Heh a missing "else" caused it not to work. I fixed it and updated the v1.5 distro file. Now you can have PC speaker sound with stereo, volume changes and pitch variations ;-) I may build in a "wav to speaker" converter so that it works for user-defined sounds, too, in the future. For anyone curious, I did use fraggle's frequency table and PC speaker research as a reference (credited in the source) but did some extensions to it (e.g. found a logaritmic formula that gives more frequencies than those in the table), and the synthesizing method used is actually original (I didn't simply copy chocolate doom's in this case).

The -clipsound and -audiolines "drivers" are intended to be more like fallback modes. David Martel's original method was similar to the current -audiolines driver, in that it uses as many threads as channels and tried to secure an independent audioline for each channel and manipulate volume, panning and pitch directly with audioline controls.
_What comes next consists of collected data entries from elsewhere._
(* ===== verification/Sequences.v ===== *)
(** * Sequences of assertions and updates: [proxy_sequences.h] and [proxy_sequences.cc]

    The subclasses of [Assert] and [Update] as tagged unions, their wire forms,
    and the builder [Sequence].  A reference decoder states what a receiver gets
    from the bytes: the tags and the argument order determine it. *)

From S2P Require Import Prelude Llio Checksum.

Local Open Scope Z_scope.
Local Open Scope alba_scope.

Inductive Assert :=
  | AssertObjectExists (_name : bytes)
  | AssertObjectDoesNotExist (_name : bytes)
  | AssertObjectHasId (_name _object_id : bytes)
  | AssertObjectHasChecksum (_name : bytes) (_cs : Checksum).

(** A null [Checksum *] is [None]; [_data] is the block behind the pointer, as
    it stands when the update is written. *)
Inductive Update :=
  | UpdateUploadObjectFromFile (_name _file_name : bytes) (_cs_o : option Checksum)
  | UpdateUploadObject (_name _data : bytes) (_size : Z) (_cs_o : option Checksum)
  | UpdateDeleteObject (_name : bytes).

(** The first [_size] bytes of the block; reading beyond it is undefined. *)
Definition block_prefix (data : bytes) (size : Z) : outcome bytes :=
  if size <=? len data then Ret (take (Z.to_nat size) data) else Undef.

(** [to(mb, boost::optional<const Checksum *>)], from a pointer that may be null. *)
Definition to_checksum_opt (cs_o : option Checksum) : writer :=
  match cs_o with
  | None => to_optional to_checksum None
  | Some cs => to_optional to_checksum (Some cs)
  end.

Definition to_Assert (a : Assert) : writer :=
  match a with
  | AssertObjectExists name => message_builder.add_type 1 ;; to_string name
  | AssertObjectDoesNotExist name => message_builder.add_type 2 ;; to_string name
  | AssertObjectHasId name object_id =>
      message_builder.add_type 3 ;; to_string name ;; to_string object_id
  | AssertObjectHasChecksum name cs =>
      message_builder.add_type 4 ;; to_string name ;; to_checksum cs
  end.

Definition to_Update (u : Update) : writer :=
  match u with
  | UpdateUploadObjectFromFile name file_name cs_o =>
      message_builder.add_type 1 ;; to_string name ;; to_string file_name ;; to_checksum_opt cs_o
  | UpdateUploadObject name data size cs_o =>
      message_builder.add_type 2 ;; to_string name ;; to_u32 size ;;
      (d ← mout (block_prefix data size); message_builder.add_raw d) ;;
      to_checksum_opt cs_o
  | UpdateDeleteObject name => message_builder.add_type 3 ;; to_string name
  end.

(** [BOOLEAN_ENUM(ObjectExists)]. *)
Inductive ObjectExists := ObjectExists_F | ObjectExists_T.

Module Sequence.
Record t := Make { _asserts : list Assert; _updates : list Update }.

Definition make : t := Make [] [].
Definition push_assert (a : Assert) (s : t) : t := Make (_asserts s ++ [a]) (_updates s).
Definition push_update (u : Update) (s : t) : t := Make (_asserts s) (_updates s ++ [u]).

Definition add_assert (name : bytes) (should_exist : ObjectExists) : t -> t :=
  match should_exist with
  | ObjectExists_T => push_assert (AssertObjectExists name)
  | ObjectExists_F => push_assert (AssertObjectDoesNotExist name)
  end.
Definition add_assert_object_id (name object_id : bytes) : t -> t :=
  push_assert (AssertObjectHasId name object_id).
Definition add_assert_checksum (name : bytes) (cs : Checksum) : t -> t :=
  push_assert (AssertObjectHasChecksum name cs).
Definition add_upload_fs (name path : bytes) (cs_o : option Checksum) : t -> t :=
  push_update (UpdateUploadObjectFromFile name path cs_o).
Definition add_upload (name data : bytes) (size : Z) (cs_o : option Checksum) : t -> t :=
  push_update (UpdateUploadObject name data size cs_o).
Definition add_delete (name : bytes) : t -> t := push_update (UpdateDeleteObject name).
End Sequence.

(** ** The formats, and the reference decoder *)

Definition enc_Assert (a : Assert) : bytes :=
  match a with
  | AssertObjectExists name => enc_int 1 1 ++ enc_string name
  | AssertObjectDoesNotExist name => enc_int 1 2 ++ enc_string name
  | AssertObjectHasId name object_id => enc_int 1 3 ++ enc_string name ++ enc_string object_id
  | AssertObjectHasChecksum name cs => enc_int 1 4 ++ enc_string name ++ enc_checksum cs
  end.
Definition valid_Assert (a : Assert) : Prop :=
  match a with AssertObjectHasChecksum _ cs => valid_checksum cs | _ => True end.

Definition enc_Update (u : Update) : bytes :=
  match u with
  | UpdateUploadObjectFromFile name file_name cs_o =>
      enc_int 1 1 ++ enc_string name ++ enc_string file_name ++ enc_optional enc_checksum cs_o
  | UpdateUploadObject name data size cs_o =>
      enc_int 1 2 ++ enc_string name
        ++ (enc_int 4 size ++ take (Z.to_nat size) data) ++ enc_optional enc_checksum cs_o
  | UpdateDeleteObject name => enc_int 1 3 ++ enc_string name
  end.
Definition valid_Update (u : Update) : Prop :=
  match u with
  | UpdateUploadObjectFromFile _ _ cs_o => valid_optional valid_checksum cs_o
  | UpdateUploadObject _ data size cs_o =>
      0 <= size <= len data /\ valid_optional valid_checksum cs_o
  | UpdateDeleteObject _ => True
  end.
(** What is sent of an update: of a block, its first [_size] bytes. *)
Definition sent_Update (u : Update) : Update :=
  match u with
  | UpdateUploadObject name data size cs_o =>
      UpdateUploadObject name (take (Z.to_nat size) data) size cs_o
  | u => u
  end.

Definition decode_Assert : reader Assert :=
  tag ← from_u8;
  name ← from_string;
  match tag with
  | 1 => mret (AssertObjectExists name)
  | 2 => mret (AssertObjectDoesNotExist name)
  | 3 => object_id ← from_string; mret (AssertObjectHasId name object_id)
  | 4 => cs ← from_checksum; mret (AssertObjectHasChecksum name cs)
  | _ => mout (throw_deser (str "assert"))
  end.
Definition decode_Update : reader Update :=
  tag ← from_u8;
  name ← from_string;
  match tag with
  | 1 =>
      file_name ← from_string; cs_o ← from_optional from_checksum;
      mret (UpdateUploadObjectFromFile name file_name cs_o)
  | 2 =>
      data ← from_string; cs_o ← from_optional from_checksum;
      mret (UpdateUploadObject name data (len data) cs_o)
  | 3 => mret (UpdateDeleteObject name)
  | _ => mout (throw_deser (str "update"))
  end.

(** ** Facts *)

Lemma add_type_appends i : appends (message_builder.add_type i) (enc_int 1 i).
Proof. apply add_raw_appends. Qed.

Lemma to_checksum_opt_appends cs_o :
  valid_optional valid_checksum cs_o ->
  appends (to_checksum_opt cs_o) (enc_optional enc_checksum cs_o).
Proof.
  destruct cs_o as [cs|]; intros Hv; unfold to_checksum_opt, to_optional, enc_optional.
  - apply appends_bind; [apply to_bool_encodes|by apply to_checksum_appends].
  - apply to_bool_encodes.
Qed.

Lemma to_Assert_appends a : valid_Assert a -> appends (to_Assert a) (enc_Assert a).
Proof.
  intros Hv. destruct a; (apply appends_bind; [apply add_type_appends|]);
    try (apply appends_bind; [apply to_string_encodes|]);
    solve [apply to_string_encodes | by apply to_checksum_appends].
Qed.

Lemma block_prefix_ret data size :
  0 <= size <= len data -> block_prefix data size = Ret (take (Z.to_nat size) data).
Proof.
  intros H. unfold block_prefix. by replace (size <=? len data) with true by (symmetry; lia).
Qed.

Lemma to_Update_appends u : valid_Update u -> appends (to_Update u) (enc_Update u).
Proof.
  intros Hv. destruct u as [name file cs|name data size cs|name];
    (apply appends_bind; [apply add_type_appends|]).
  - apply appends_bind; [apply to_string_encodes|].
    apply appends_bind; [apply to_string_encodes|by apply to_checksum_opt_appends].
  - apply appends_bind; [apply to_string_encodes|]. rewrite <- app_assoc.
    apply appends_bind; [apply to_u32_encodes|]. destruct Hv as [Hs Hcs].
    apply appends_bind; [|by apply to_checksum_opt_appends].
    rewrite block_prefix_ret by done. apply add_raw_appends.
  - apply to_string_encodes.
Qed.

Lemma decode_Assert_parses a :
  valid_Assert a -> parses decode_Assert (enc_Assert a) a.
Proof.
  intros Hv. destruct a; unfold enc_Assert;
    (eapply parses_bind; [by apply from_u8_decodes|]).
  1,2: rewrite <- (app_nil_r (enc_string _));
    (eapply parses_bind; [by apply from_string_decodes|]); apply parses_ret.
  - eapply parses_bind; [by apply from_string_decodes|].
    by apply parses_bind_ret, from_string_decodes.
  - eapply parses_bind; [by apply from_string_decodes|].
    by apply parses_bind_ret, from_checksum_decodes.
Qed.

Lemma decode_Update_parses u :
  valid_Update u -> parses decode_Update (enc_Update u) (sent_Update u).
Proof.
  assert (forall cs_o, valid_optional valid_checksum cs_o ->
    parses (from_optional from_checksum) (enc_optional enc_checksum cs_o) cs_o) as Hcs.
  { intros cs_o. apply from_optional_decodes, from_checksum_decodes. }
  intros Hv. destruct u as [name file cs|name data size cs|name]; unfold enc_Update;
    (eapply parses_bind; [by apply from_u8_decodes|]).
  - eapply parses_bind; [by apply from_string_decodes|].
    eapply parses_bind; [by apply from_string_decodes|].
    by apply (parses_bind_ret _ (UpdateUploadObjectFromFile name file)), Hcs.
  - destruct Hv as [Hs Hv]. eapply parses_bind; [by apply from_string_decodes|].
    assert (len (take (Z.to_nat size) data) = size) as Hl
      by (unfold len in *; rewrite length_take; lia).
    eapply parses_bind.
    { rewrite <- Hl at 1. by apply (from_string_decodes (take (Z.to_nat size) data)). }
    simpl. rewrite Hl.
    by apply (parses_bind_ret _ (UpdateUploadObject name (take (Z.to_nat size) data) size)), Hcs.
  - rewrite <- (app_nil_r (enc_string _)).
    eapply parses_bind; [by apply from_string_decodes|]. apply parses_ret.
Qed.

(** ** Properties *)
The problem with that approach is that Java doesn't guarantee that you will get any of those controls even if you ask for it -e.g. you may get no panning at all, plus on Linux in particular asking multiple audiolines is very bad practice, and soon overloads the audio system. Linux seems to be worst offender in this case, where not even getting a panning/balance control for STEREO audiolines was guaranteed.

The -clipsound driver was actually a failed attempt to work around that, but it's not that great because each Java sound Clip is actually an AudioLine in disguise, and so it's subject to the same limitations -minus the multithreading- plus a lot of limitations that affect Java Clips in general. It's in there more like a fallback to the fallback.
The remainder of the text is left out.